See Also: The Many Faces of Herod the Great (Wm. B. Eerdmans, 2015)
By Adam Kolman Marshak
One of the hallmarks of the Hellenistic and Republican Levant was the active and close interaction of multiple ethnic groups within one kingdom and the merging of their social norms and identities together into new and innovative hybrids. Hasmonean Judaea was no exception. Far from being a uniquely and exclusively Judaean and Jewish kingdom, the Hasmonean realm and especially its royal court were an active “melting pot” in which multiple ethnicities participated equally and formed new relationships that had not existed previously. There is, perhaps, no better example than the family of Herod the Great, who are called the Antipatrids after Herod’s father Antipater. It was not alone, however. Indeed, Idumaean factions not only were present, but dominated the court of the last Hasmonean high priest and ethnarch, John Hyrcanus II, a political reality that demands we move beyond overly simplistic understandings of Hasmonean Judaea and its ethnic make-up to a deeper understanding of the complex ways in which ethnicities coexisted and interacted with each other in the ancient Greek East.
Building on the work I have done in several articles and in my monograph, The Many Faces of Herod the Great, I will present two case-studies that show just how integrated the Idumaeans, and in particular the Antipatrids, were within the court of John Hyrcanus. By the end of his reign, Idumaean aristocrats and their power struggles had moved from the local stage to national prominence within the royal court. It would not be unreasonable, therefore, to assert that Idumaean power struggles had become Judaean power struggles, conflicts that ultimately resulted in the rise of a mixed Idumaean/Judaean (Herodian/Hasmonean) dynasty, a truly Graeco-Roman institution, which was an ideal ally and friend to Rome.

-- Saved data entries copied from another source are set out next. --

(* ===== verification/PageRank.v ===== *)
(** * Model authority

    src/reconcile/pagerank.go: the run-global agreement graph, weighted PageRank over
    it, and the promotion of isolated findings by their model's authority. The power
    method is written over an arithmetic interface [Arith]; the program runs it on
    float64 ([float64_Arith]), and its conservation of rank is proved for exact
    rationals ([Qc_Arith]). *)

From Stdlib Require Import Ascii String.
From stdpp Require Import prelude strings gmap list sorting.
From Stdlib Require Import ZArith Lia QArith Qcanon.
From S2P Require Import Prelude GoString GoSort GoFloat Finding Merge.

Open Scope string_scope.
Open Scope list_scope.
Open Scope nat_scope.

(** The arithmetic of the ranks, with the source's constants. *)
Class Arith (F : Type) := {
  a_zero : F;
  a_one : F;
  a_add : F -> F -> F;
  a_sub : F -> F -> F;
  a_mul : F -> F -> F;
  a_div : F -> F -> F;
  a_abs : F -> F;
  a_lt : F -> F -> bool;
  a_eq0 : F -> bool;             (** [x == 0] *)
  a_of_nat : nat -> F;           (** [float64(n)] *)
  pageRankDamping : F;           (** 0.85 *)
  one_minus_damping : F;         (** the constant expression [1.0 - pageRankDamping] *)
  pageRankEpsilon : F;           (** 1e-12 *)
}.

#[export] Instance float64_Arith : Arith float64 := {|
  a_zero := f_zero; a_one := f_one; a_add := f_add; a_sub := f_sub; a_mul := f_mul;
  a_div := f_div; a_abs := f_abs; a_lt := f_lt; a_eq0 x := f_eq x f_zero; a_of_nat := f_of_nat;
  pageRankDamping := f_const 85 100; one_minus_damping := f_const 15 100;
  pageRankEpsilon := f_const 1 1000000000000;
|}.

#[export] Instance Qc_Arith : Arith Qc := {|
  a_zero := 0%Qc; a_one := 1%Qc; a_add := Qcplus; a_sub := Qcminus; a_mul := Qcmult; a_div := Qcdiv;
  a_abs x := if Qclt_le_dec x 0%Qc then Qcopp x else x;
  a_lt x y := if Qclt_le_dec x y then true else false;
  a_eq0 x := if Qc_eq_dec x 0%Qc then true else false;
  a_of_nat n := Q2Qc (inject_Z (Z.of_nat n));
  pageRankDamping := Q2Qc (85 # 100); one_minus_damping := (1 - Q2Qc (85 # 100))%Qc;
  pageRankEpsilon := Q2Qc (1 # 1000000000000);
|}.

Definition pageRankMaxIter : nat := 1000.
Definition maxDistinctReviewers : nat := 64.

(** ** The agreement graph *)

(** [adj[u][v]] is the number of findings [u] and [v] agreed on. *)
Record agreementGraph := mkGraph { adj : gmap string (gmap string nat) }.

Definition newAgreementGraph : agreementGraph := mkGraph ∅.

(** [g.adj[u]], nil when absent. *)
Definition row (g : agreementGraph) (u : string) : gmap string nat := default ∅ (adj g !! u).
(** [g.adj[u][v]] *)
Definition weight (g : agreementGraph) (u v : string) : nat := default 0 (row g u !! v).

Definition addEdge (g : agreementGraph) (u v : string) : agreementGraph :=
  let a := adj g in
  let a := match a !! u with None => <[u := ∅]> a | Some _ => a end in
  let a := match a !! v with None => <[v := ∅]> a | Some _ => a end in
  let bump (a : gmap string (gmap string nat)) u v :=
    <[u := <[v := default 0 (default ∅ (a !! u) !! v) + 1]> (default ∅ (a !! u))]> a in
  mkGraph (bump (bump a u v) v u).

(** The first occurrences of the non-empty names. *)
Definition distinct_names (reviewers : list string) : list string :=
  (foldl (fun '(seen, distinct) r =>
      if (r =? "")%string || bool_decide (r ∈ (seen : gset string)) then (seen, distinct)
      else ({[r]} ∪ seen, distinct ++ [r])) (∅, []) reviewers).2.

(** [for i { for j := i + 1 { g.addEdge(distinct[i], distinct[j]) } }] *)
Fixpoint add_pairs (g : agreementGraph) (distinct : list string) : agreementGraph :=
  match distinct with
  | [] => g
  | u :: rest => add_pairs (foldl (fun g v => addEdge g u v) g rest) rest
  end.

Definition addAgreement (g : agreementGraph) (reviewers : list string) : agreementGraph :=
  let distinct := sort_strings (distinct_names reviewers) in
  let distinct := if maxDistinctReviewers <? length distinct then take maxDistinctReviewers distinct else distinct in
  add_pairs g distinct.

Definition nodes (g : agreementGraph) : list string := sort_strings (map_to_list (adj g)).*1.

(** ** The power method *)

Section pagerank.
Context {F : Type} `{!Arith F}.

(** Indexing a Go map with float64 values. *)
Definition rank_at (m : gmap string F) (u : string) : F := default a_zero (m !! u).

(** The total out-weight of a node. The source sums in map order; a sum of counts is
    exact, so the order does not matter. *)
Definition out_weight (g : agreementGraph) (u : string) : F :=
  foldl (fun w vc => a_add w (a_of_nat vc.2)) a_zero (map_to_list (row g u)).

Definition neighbors (g : agreementGraph) (u : string) : list string :=
  sort_strings (map_to_list (row g u)).*1.

(** [outWeight] and [neighbors], one entry per node. *)
Definition out_weights (g : agreementGraph) : gmap string F :=
  list_to_map ((fun u => (u, out_weight g u)) <$> nodes g).
Definition neighbor_lists (g : agreementGraph) : gmap string (list string) :=
  list_to_map ((fun u => (u, neighbors g u)) <$> nodes g).

Definition inflow (g : agreementGraph) (ow : gmap string F) (rank : gmap string F) (u : string)
    (nbrs : list string) : F :=
  foldl (fun acc v =>
      let w := rank_at ow v in
      if a_lt a_zero w
      then a_add acc (a_mul (a_div (a_of_nat (weight g v u)) w) (rank_at rank v))
      else acc) a_zero nbrs.

(** The body of the iteration: the next ranks and the L1 change. *)
Definition pr_step (g : agreementGraph) (ow : gmap string F) (nb : gmap string (list string))
    (rank next : gmap string F) : gmap string F * F :=
  let us := nodes g in
  let n := length us in
  let teleport := a_div one_minus_damping (a_of_nat n) in
  let dangling := foldl (fun d u => if a_eq0 (rank_at ow u) then a_add d (rank_at rank u) else d) a_zero us in
  let danglingShare := a_div (a_mul pageRankDamping dangling) (a_of_nat n) in
  foldl (fun '(next, delta) u =>
      let nv := a_add (a_add teleport danglingShare)
                  (a_mul pageRankDamping (inflow g ow rank u (default [] (nb !! u)))) in
      (<[u := nv]> next, a_add delta (a_abs (a_sub nv (rank_at rank u))))) (next, a_zero) us.

(** The loop swaps the two maps and stops on a small change. *)
Fixpoint pr_iter (fuel : nat) (g : agreementGraph) (ow : gmap string F)
    (nb : gmap string (list string)) (rank next : gmap string F) : gmap string F :=
  match fuel with
  | O => rank
  | S f =>
      let '(next, delta) := pr_step g ow nb rank next in
      if a_lt delta pageRankEpsilon then next else pr_iter f g ow nb next rank
  end.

The Hasmoneans under John Hyrcanus I, Judah Aristobulus I, and Alexander Jannaeus (ca. 134-76 BCE) were able to expand their territory significantly, and as a result, annexed large regions populated by non-Judaeans. As they expanded, they ruled their new territory through native vassals or “Friends,” known as philoi (Seth Schwartz, 2001, 70-72). Idumaea was one of these annexed territories. Along with a conversion to Judaism and allegiance to the Jerusalem Temple, Idumaea’s elites became a trusted and loyal part of the Hasmonean regime within a few generations. In particular, Herod’s father, Antipater, rose to become the most powerful man within the Hasmonean court largely because of his military and political skill; he had helped Hyrcanus win a civil war against his brother, Judah Aristobulus, and had aided Julius Caesar in his civil war with Pompey the Great, specifically reinforcing Caesar’s troops outside of Alexandria. In so doing, Antipater gained the support of Rome and its leaders. By the time Herod had entered public life, his family dominated all others. Nevertheless, during these the early years, his family’s hold on power was not entirely secure, and it competed for influence with a rival faction led by the courtier Malichos.

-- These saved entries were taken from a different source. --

(* ===== verification/Reconcile.v ===== *)
(** * The reconcile pipeline

    src/reconcile/reconcile.go: flatten, collapse identical rows, cluster, dedupe
    every cluster, merge every group, promote by authority, sort, demote by trust,
    filter uncorroborated singletons, and summarize. [None] is a panic of a step. *)

From Stdlib Require Import Ascii String.
From stdpp Require Import prelude strings gmap list sorting.
From Stdlib Require Import ZArith Lia.
From S2P Require Import Prelude GoString GoSort GoFloat GoJson JsonDecode JsonRoundtrip Finding Ambiguous FindingJson Cluster Similarity Hungarian FloatBound Bipartite Dedupe Merge PageRank Consensus.

Open Scope string_scope.
Open Scope list_scope.
Open Scope nat_scope.

(** ** [time.Time.Format(time.RFC3339)] in UTC *)

(** An instant is its Unix second. The civil date of a day number, proleptic
    Gregorian. *)
Definition civil_from_days (z : Z) : Z * Z * Z :=
  (let z := z + 719468 in
   let era := z / 146097 in
   let doe := z mod 146097 in
   let yoe := (doe - doe / 1460 + doe / 36524 - doe / 146096) / 365 in
   let doy := doe - (365 * yoe + yoe / 4 - yoe / 100) in
   let mp := (5 * doy + 2) / 153 in
   let d := doy - (153 * mp + 2) / 5 + 1 in
   let m := if mp <? 10 then mp + 3 else mp - 9 in
   (yoe + era * 400 + (if m <=? 2 then 1 else 0), m, d))%Z.

(** Zero-padded to a width. *)
Definition pad (width : nat) (n : Z) : string :=
  let s := Itoa n in of_bytes (replicate (width - String.length s) (byte_of 48)) +:+ s.

Definition RFC3339 (t : Z) : string :=
  let '(y, m, d) := civil_from_days (t / 86400)%Z in
  let s := (t mod 86400)%Z in
  pad 4 y +:+ "-" +:+ pad 2 m +:+ "-" +:+ pad 2 d +:+ "T" +:+
  pad 2 (s / 3600)%Z +:+ ":" +:+ pad 2 ((s mod 3600) / 60)%Z +:+ ":" +:+ pad 2 (s mod 60)%Z +:+ "Z".

Example rfc3339_leap_day : RFC3339 1709210096 = "2024-02-29T12:34:56Z".
Proof. by vm_compute. Qed.
Example rfc3339_zero_time : RFC3339 (-62135596800) = "0001-01-01T00:00:00Z".
Proof. by vm_compute. Qed.

(** ** Records *)

(** [Options]. An adjudicated id is a key of [Merges] with value true. *)
Record Options := mkOptions {
  ReconciledAt : Z;
  Partial : bool;
  Merges : gset string;
  Root : string;
  IgnoreRoot : string;
  opt_Grouper : option Grouper;
  TrustPriors : gmap string float64;
  OpportunityScoped : gmap string bool;
  Consensus : string;
}.

(** [Summary]. *)
Record Summary := mkSummary {
  SourcesScanned : list string;
  PerSourceCounts : gmap string nat;
  ClustersCollapsed : nat;
  SeverityDisagreements : nat;
  AuthorityPromoted : nat;
  sum_Partial : bool;
  SkippedSources : list string;
  SkippedSourceCount : nat;
  sum_AmbiguousHash : string;
  AmbiguousCount : nat;
  NoiseCount : nat;
  ConsensusFiltered : nat;
  UnresolvedFiltered : nat;
  UnresolvedState : string;
  ConsensusLevel : string;
  TrustPriorsResolved : nat;
  sum_OpportunityScoped : gmap string bool;
  OutOfScope : nat;
  TotalFindings : nat;
  sum_ReconciledAt : string;
}.

Record Result := mkResult {
  res_Findings : list Merged;
  res_Ambiguous : list AmbiguousCluster;
  res_Summary : Summary;
}.

Definition UnresolvedStateApplied : string := "applied".
Definition UnresolvedStateDisabled : string := "disabled".
Definition UnresolvedStateUnavailable : string := "unavailable".
Definition UnresolvedStateIncomplete : string := "incomplete".
Definition UnresolvedReasonDocShield : string := "doc_shield".

(** ** Helpers *)

(** A nil map and an empty one are the same value here, and serialize alike. *)
Definition copyFlags (m : gmap string bool) : gmap string bool :=
  if size m =? 0 then ∅ else map_fold (fun k v out => <[k := v]> out) ∅ m.

Definition AllFindings (sources : list Source) : list Finding :=
  foldl (fun out s => out ++ src_Findings s) [] sources.

(** The key of a finding: its JSON bytes, [None] on a marshal error. *)
Definition finding_key (f : Finding) : option string := of_bytes <$> Marshal (json_of_Finding f).

Definition collapse_step (st : gset string * list Finding) (f : Finding) : gset string * list Finding :=
  let '(seen, out) := st in
  match finding_key f with
  | None => (seen, out ++ [f])
  | Some key => if bool_decide (key ∈ seen) then st else ({[key]} ∪ seen, out ++ [f])
  end.

Definition collapseIdentical (findings : list Finding) : list Finding :=
  if length findings <? 2 then findings else (foldl collapse_step (∅, []) findings).2.

Definition sourceNames (sources : list Source) : list string :=
  sort_strings (foldl (fun names s => names ++ [Name s]) [] sources).

Definition perSourceCounts (sources : list Source) : gmap string nat :=
  foldl (fun counts s => <[Name s := length (src_Findings s)]> counts) ∅ sources.

Definition clusterKeys (cluster : list Finding) (g : option Grouper) : list string :=
  match g with
  | None => replicate (length cluster) ""
  | Some g => GroupKey g <$> cluster
  end.

Section pipeline.
Context {U : UnicodeCase}.

Definition severity_rank (m : Merged) : Z := index0 SeverityRank (NormalizeSeverity (Severity (m_Finding m))).

(** The comparison of [sortMerged]. *)
Definition merged_less (a b : Merged) : bool :=
  let ri := severity_rank a in
  let rj := severity_rank b in
  if negb (ri =? rj)%Z then (rj <? ri)%Z
  else if negb (File (m_Finding a) =? File (m_Finding b))%string
  then str_ltb (File (m_Finding a)) (File (m_Finding b))
  else if negb (Line (m_Finding a) =? Line (m_Finding b))%Z
  then (Line (m_Finding a) <? Line (m_Finding b))%Z
  else str_ltb (Problem (m_Finding a)) (Problem (m_Finding b)).

Definition sortMerged (m : list Merged) : list Merged := slice_stable merged_less m.

(** The first pass over one cluster. *)
Definition dedupe_step (opts : Options) (st : list (list Finding) * list AmbiguousCluster) (cl : list Finding)
    : option (list (list Finding) * list AmbiguousCluster) :=
  let '(allGroups, ambiguous) := st in
  '(groups, amb) ← dedupeCluster cl (clusterKeys cl (opt_Grouper opts)) (Merges opts);
  Some (allGroups ++ groups, ambiguous ++ amb).

(** The counters of the second pass. *)
Record merge_state := mkMergeState {
  ms_merged : list Merged;
  ms_collapsed : nat;
  ms_disagreements : nat;
  ms_promoted : nat;
}.

Definition merge_step (authority : gmap string float64) (baseline : float64) (s : merge_state) (g : list Finding)
    : option merge_state :=
  base ← Merge g;
  let m := promoteByAuthority base authority baseline in
  Some (mkMergeState (ms_merged s ++ [m])
    (if 2 <=? length g then S (ms_collapsed s) else ms_collapsed s)
    (if negb (Disagreement (m_Finding m) =? "")%string then S (ms_disagreements s) else ms_disagreements s)
    (if (Confidence (m_Finding base) =? ConfMedium)%string && (Confidence (m_Finding m) =? ConfHigh)%string
     then S (ms_promoted s) else ms_promoted s)).

(** One iteration of the consensus filter. *)
Definition filter_step (floor : string) (priors : gmap string float64)
    (st : list Merged * list AmbiguousCluster * nat) (m : Merged) : list Merged * list AmbiguousCluster * nat :=
  let '(kept, ambiguous, consensusFiltered) := st in
  if consensusSingletonAt m floor && negb (consensusExempt (m_Finding m)) && negb (trustExempt (m_Finding m) priors)
  then (kept, ambiguous ++ [consensusNoiseCluster (m_Finding m)], S consensusFiltered)
  else (kept ++ [m], ambiguous, consensusFiltered).

Definition count {A} (p : A -> bool) (l : list A) : nat :=
  foldl (fun n x => if p x then S n else n) 0 l.

Definition Reconcile (sources : list Source) (opts : Options) : option Result :=
  let clusters := ClusterWith (collapseIdentical (AllFindings sources)) (opt_Grouper opts) in
  '(allGroups, ambiguous) ← foldM (dedupe_step opts) ([], []) clusters;
  let authority := modelAuthority allGroups in
  let baseline := if 0 <? size authority then f_div f_one (f_of_nat (size authority)) else f_zero in
  s ← foldM (merge_step authority baseline) (mkMergeState [] 0 0 0) allGroups;
  let merged := sortMerged (ms_merged s) in
  let panel := panelReviewers sources in
  let merged :=
    if consensusMinReviewers <=? panel then (fun m => demoteByTrust m (TrustPriors opts)) <$> merged else merged in
  let noiseCount := count (fun c => length (amb_Findings c) =? 1) ambiguous in
  let consensusLevel := effectiveConsensus (Consensus opts) in
  let '(floor, filterEnabled) := consensusFloor consensusLevel in
  let '(merged, ambiguous, consensusFiltered) :=
    if filterEnabled && (consensusMinReviewers <=? panel)
    then foldl (filter_step floor (TrustPriors opts)) ([], ambiguous, 0) merged
    else (merged, ambiguous, 0) in
  let outOfScope := count (fun m => Category (m_Finding m) =? CategoryOutOfScope)%string merged in
  Some (mkResult merged ambiguous
    (mkSummary (sourceNames sources) (perSourceCounts sources) (ms_collapsed s) (ms_disagreements s)
      (ms_promoted s) (Partial opts) [] 0 (AmbiguousHash ambiguous) (length ambiguous) noiseCount
      consensusFiltered 0 "" consensusLevel (size (TrustPriors opts)) (copyFlags (OpportunityScoped opts))
      outOfScope (length merged) (RFC3339 (ReconciledAt opts)))).
End pipeline.

(** ** Sorting *)

Section sorting.
Context {U : UnicodeCase}.

(** The comparison is lexicographic: severity rank descending, file, line, problem. *)
Lemma merged_less_lex a b :
  merged_less a b =
    lex_less (fun a b => (severity_rank b <? severity_rank a)%Z)
      (lex_less (fun a b => str_ltb (File (m_Finding a)) (File (m_Finding b)))
        (lex_less (fun a b => (Line (m_Finding a) <? Line (m_Finding b))%Z)
          (fun a b => str_ltb (Problem (m_Finding a)) (Problem (m_Finding b))))) a b.
Proof.
  unfold merged_less, lex_less.
  destruct (Z.eqb_spec (severity_rank a) (severity_rank b)) as [Hs|Hs]; simpl.
  - rewrite Hs, Z.ltb_irrefl.
    destruct (String.eqb_spec (File (m_Finding a)) (File (m_Finding b))) as [Hf|Hf]; simpl.
    + rewrite Hf, str_ltb_irrefl.
      destruct (Z.eqb_spec (Line (m_Finding a)) (Line (m_Finding b))) as [Hl|Hl]; simpl.
      * by rewrite Hl, Z.ltb_irrefl.
      * destruct (Z.ltb_spec (Line (m_Finding a)) (Line (m_Finding b))); [done|].
        by rewrite (proj2 (Z.ltb_lt _ _)) by lia.
    + destruct (str_ltb (File (m_Finding a)) (File (m_Finding b))) eqn:E; [done|].
      destruct (str_ltb (File (m_Finding b)) (File (m_Finding a))) eqn:E'; [done|].
      destruct Hf. by apply str_ltb_total.
  - destruct (Z.ltb_spec (severity_rank b) (severity_rank a)); [done|].
    by rewrite (proj2 (Z.ltb_lt _ _)) by lia.
Qed.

Our only sources for this individual, Josephus’ Jewish War and Jewish Antiquities, never tell us precisely of Malichos’ origins. An onomastic analysis suggests a Nabataean context (Abraham Schalit, 1969, 749-750). However, while Nabataea and Judaea were certainly allies during the reign of Hyrcanus II, Josephus provides us no additional indications of any other Nabataeans in the Judaean court.

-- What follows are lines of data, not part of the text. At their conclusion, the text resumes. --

(** What runs under the write lock. *)
Definition get_create (r : Registry) (p : string) : Registry * getter :=
  match breakers r !! p with
  | Some b => (r, GDone p b)
  | None =>
      let '(r', b) := alloc r (default_breaker p) in
      (mkRegistry (<[p := b]> (breakers r')) (heap r'), GDone p b)
  end.

(** The next critical section of a goroutine. *)
Definition advance (r : Registry) (g : getter) : option (Registry * getter) :=
  match g with
  | GStart p => Some (get_read r p)
  | GMissed p => Some (get_create r p)
  | GDone _ _ => None
  end.

(** A lone [Get]. *)
Definition Get (r : Registry) (p : string) : Registry * nat :=
  match get_read r p with
  | (r', GDone _ b) => (r', b)
  | (r', _) => match get_create r' p with (r'', GDone _ b) => (r'', b) | (r'', _) => (r'', 0) end
  end.

Definition Reset (r : Registry) : Registry := mkRegistry ∅ (heap r).
Definition Set_ (r : Registry) (p : string) (b : nat) : Registry := mkRegistry (<[p := b]> (breakers r)) (heap r).

(** One goroutine runs its next critical section. *)
Inductive get_step : Registry * list getter -> Registry * list getter -> Prop :=
  | step_one r gs i g r' g' :
      gs !! i = Some g -> advance r g = Some (r', g') ->
      get_step (r, gs) (r', <[i := g']> gs).

(** The invariant: the map points at the default breaker of the name, a goroutine
    that has returned holds the registered breaker of its name, throwaway breakers
    are in no map and in no other goroutine's hands. *)
Record registry_inv (c : Registry * list getter) : Prop := {
  ri_map : forall p b, breakers c.1 !! p = Some b -> p <> "" /\ heap c.1 !! b = Some (default_breaker p);
  ri_done : forall i p b, c.2 !! i = Some (GDone p b) -> p <> "" -> breakers c.1 !! p = Some b;
  ri_empty : forall i b, c.2 !! i = Some (GDone "" b) -> heap c.1 !! b = Some (default_breaker "");
  ri_fresh : forall i j b, c.2 !! i = Some (GDone "" b) -> c.2 !! j = Some (GDone "" b) -> i = j;
  ri_missed : forall i p, c.2 !! i = Some (GMissed p) -> p <> "";
}.

Lemma list_insert_cases {A} (l : list A) i j x y :
  <[i := x]> l !! j = Some y -> i = j /\ x = y \/ i <> j /\ l !! j = Some y.
Proof. intros [(-> & -> & _)|[? ?]]%list_lookup_insert_Some; auto. Qed.

Lemma default_breaker_inj p q : default_breaker p = default_breaker q -> p = q.
Proof. by intros [= ->]. Qed.

(** Allocating changes no breaker already there. *)
Lemma alloc_lookup r b l x : heap r !! l = Some x -> heap (alloc r b).1 !! l = Some x.
Proof. intros Hl. simpl. by apply lookup_app_l_Some. Qed.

But, there are several examples of Idumaean courtiers, and Idumaea had long been a part of the Judaean kingdom. As Aryeh Kasher has argued persuasively, Nabataeans began expanding into Idumaea during the Persian period (Kasher, 1988, 6-10). Thus, it is possible that Malichos and his family were Idumaean by geography but Nabataean by ethnicity. If so, Malichos’ rivalry with Antipater and Antipater’s clan may have been a continuation of a longstanding struggle for power and influence between two Idumaean aristocratic families who had become the preeminent factions within the court of Hyrcanus II. As we will see, the behavior of these two courtiers strongly supports such a picture.
As the Roman world erupted into civil war following the assassination of Julius Caesar in 44 BCE, the court in Jerusalem experienced its own internal struggle. During this upheaval, Antipater and his family sought the approval of the preeminent Roman official in the East at the time, Gaius Cassius Longinus (lead conspirator in the assassination of Caesar). Additionally, each side recruited a private army to defend its interests and attack the position of the other. Ultimately, Malichos was able to poison Antipater, but his victory was short-lived, as Herod and his brother Phasael were able to secure Cassius’ approval to execute Malichos. Although Malichos’ partisans attempted to avenge his death by attacking the Antipatrids and their supporters, Herod and his brother were able to suppress the Malichean faction and assume their father’s place as the preeminent men at court.
This entire story of the rivalry between the Antipatrids and Malichos is one of intense courtly rivalry that disintegrated into armed conflict and ultimately political murder. Each side was angling for greater power and influence within the court of Hyrcanus. As we have seen, the Antipatrids triumphed primarily because of their Roman support, a theme that would reoccur in all of the major courtly conflicts within the next decade; whoever befriended Rome controlled Judaea.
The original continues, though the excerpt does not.